About This Item

Share This Item

The AAPG/Datapages Combined Publications Database

AAPG Bulletin

Abstract


Volume: 69 (1985)

Issue: 2. (February)

First Page: 282

Last Page: 283

Title: Upper Jurassic Norphlet Eolian Dune, Wadi, and Marine Petroleum Reservoirs, Central and Eastern Gulf of Mexico Regions: ABSTRACT

Author(s): Ernest A. Mancini, Robert M. Mink, Bennett L. Bearden

Article Type: Meeting abstract

Abstract:

The Norphlet Formation (Upper Jurassic) of the central and eastern Gulf of Mexico regions accumulated under arid climatic conditions. Norphlet paleogeography in southwestern and offshore Alabama and the Florida Panhandle was dominated by a broad desert plain rimmed to the north and east by the Appalachian Mountains and to the south by a developing shallow sea. The desert plain extended westward into eastern and central Mississippi. Quartzose sandstones were deposited as dune and interdune sediments. The source of the sand was adjacent and updip alluvial-fan, plain, and wadi deposits. Wadi and playa-lake sediments also accumulated in the interdune areas. A marine transgression was initiated during upper Norphlet deposition resulting in the reworking of previously deposited sediments.

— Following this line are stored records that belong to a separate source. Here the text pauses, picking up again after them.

Lemma rest_ret {A} (a : A) : keeps_rest (ret a).
Proof. intros s0 s Hs. by apply wp_ret. Qed.
Lemma rest_fail {A} e : keeps_rest (fail (A:=A) e).
Proof. intros s0 s Hs. by apply wp_fail. Qed.
Lemma rest_panic {A} : keeps_rest (panic (A:=A)).
Proof. intros s0 s Hs. by apply wp_panic. Qed.
Lemma rest_lift {A} (r : outcome A) : keeps_rest (lift r).
Proof. intros s0 s Hs. by apply (wp_lift r). Qed.
Lemma rest_bind {A B} (m : M S A) (k : A → M S B) :
  keeps_rest m → (∀ a, keeps_rest (k a)) → keeps_rest (bind m k).
Proof.
intros Hm Hk s0 s Hs. apply wp_bind. eapply wp_mono; [by apply Hm|].
intros [a|e|] s' Hs'; [by apply Hk|done..].
Qed.
Lemma rest_try {A} (m : M S A) : keeps_rest m → keeps_rest (try m).
Proof. intros Hm s0 s Hs. apply wp_try. eapply wp_mono; [by apply Hm|]. by intros []. Qed.
Lemma rest_foldM {A B} (f : B → A → M S B) l b :
  (∀ b a, keeps_rest (f b a)) → keeps_rest (foldM f l b).
Proof.
intros Hf. revert b. induction l as [|a l IH]; intros b; [apply rest_ret|].
by apply rest_bind.
Qed.
Lemma rest_List {Sp St} `{Collection Sp St} lo : keeps_rest (List (Sp:=Sp) (St:=St) lo).
Proof. intros s0 s Hs. apply wp_List; intros; by eapply only_wps_view. Qed.
Lemma rest_Get {Sp St} `{Collection Sp St} k : keeps_rest (Get (Sp:=Sp) (St:=St) k).
Proof. intros s0 s Hs. apply wp_Get; intros; by eapply only_wps_view. Qed.
Lemma rest_Now : keeps_rest Now.
Proof. intros s0 s Hs. apply wp_Now; intros; by eapply only_wps_view. Qed.
Lemma rest_Intn n : keeps_rest (Intn n).
Proof. intros s0 s Hs. apply wp_Intn; intros; by eapply only_wps_view. Qed.
Lemma rest_Range {V} (m : gmap string V) : keeps_rest (Range m).
Proof. intros s0 s Hs. apply wp_Range; intros; by eapply only_wps_view. Qed.
Lemma rest_Eventf {Sp St} (o : Resource Sp St) a b c : keeps_rest (Eventf o a b c).
Proof. intros s0 s Hs. apply wp_Eventf; intros; by eapply only_wps_view. Qed.
Lemma rest_Update (p : WorkPlacement) : keeps_rest (Update p).
Proof.
intros s0 s Hs. apply wp_Update; intros; [by eapply only_wps_put|by eapply only_wps_view].
Qed.
Lemma rest_StatusUpdate (p : WorkPlacement) : keeps_rest (StatusUpdate p).
Proof.
intros s0 s Hs. apply wp_StatusUpdate; intros; [by eapply only_wps_put|by eapply only_wps_view].
Qed.
Lemma rest_CreateOrUpdate (p : WorkPlacement) f : keeps_rest (CreateOrUpdate p f).
Proof.
intros s0 s Hs. apply wp_CreateOrUpdate; intros;
  [by eapply only_wps_put|by eapply only_wps_put|by eapply only_wps_view].
Qed.
Lemma rest_Delete (p : WorkPlacement) : keeps_rest (Delete p).
Proof.
intros s0 s Hs. apply wp_Delete; intros; [by eapply only_wps_put|by eapply only_wps_view].
Qed.
End work.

Petroleum reservoir rocks consist primarily of quartzose sandstones that are eolian dune, wadi, and marine in origin. The high-angle (up to 30°) cross-bedded eolian sandstones are moderately well-sorted to well-sorted

End_Page 282------------------------------

subarkoses having subrounded to rounded quartz grains. The dune and interdune sandstones are interbedded with wadi and playa-lake deposits having wavy discontinuous laminae. These water-deposited sandstones are not as texturally mature as the dune sandstones. The upper part of the Norphlet includes massively bedded to horizontal laminated marine sandstones. Porosity is principally secondary dissolution with some intergranular porosity. The secondary porosity is a result of decementation of anhydrite and/or calcite and by grain dissolution. Porosity in the marine sandstones is reduced through calcite cementation in downdip areas. The Permian eolian dune and wadi sandstone reservoirs in the Viking field, North Sea, can be used as analogs for anticipating reservoir performance for the No phlet sandstones.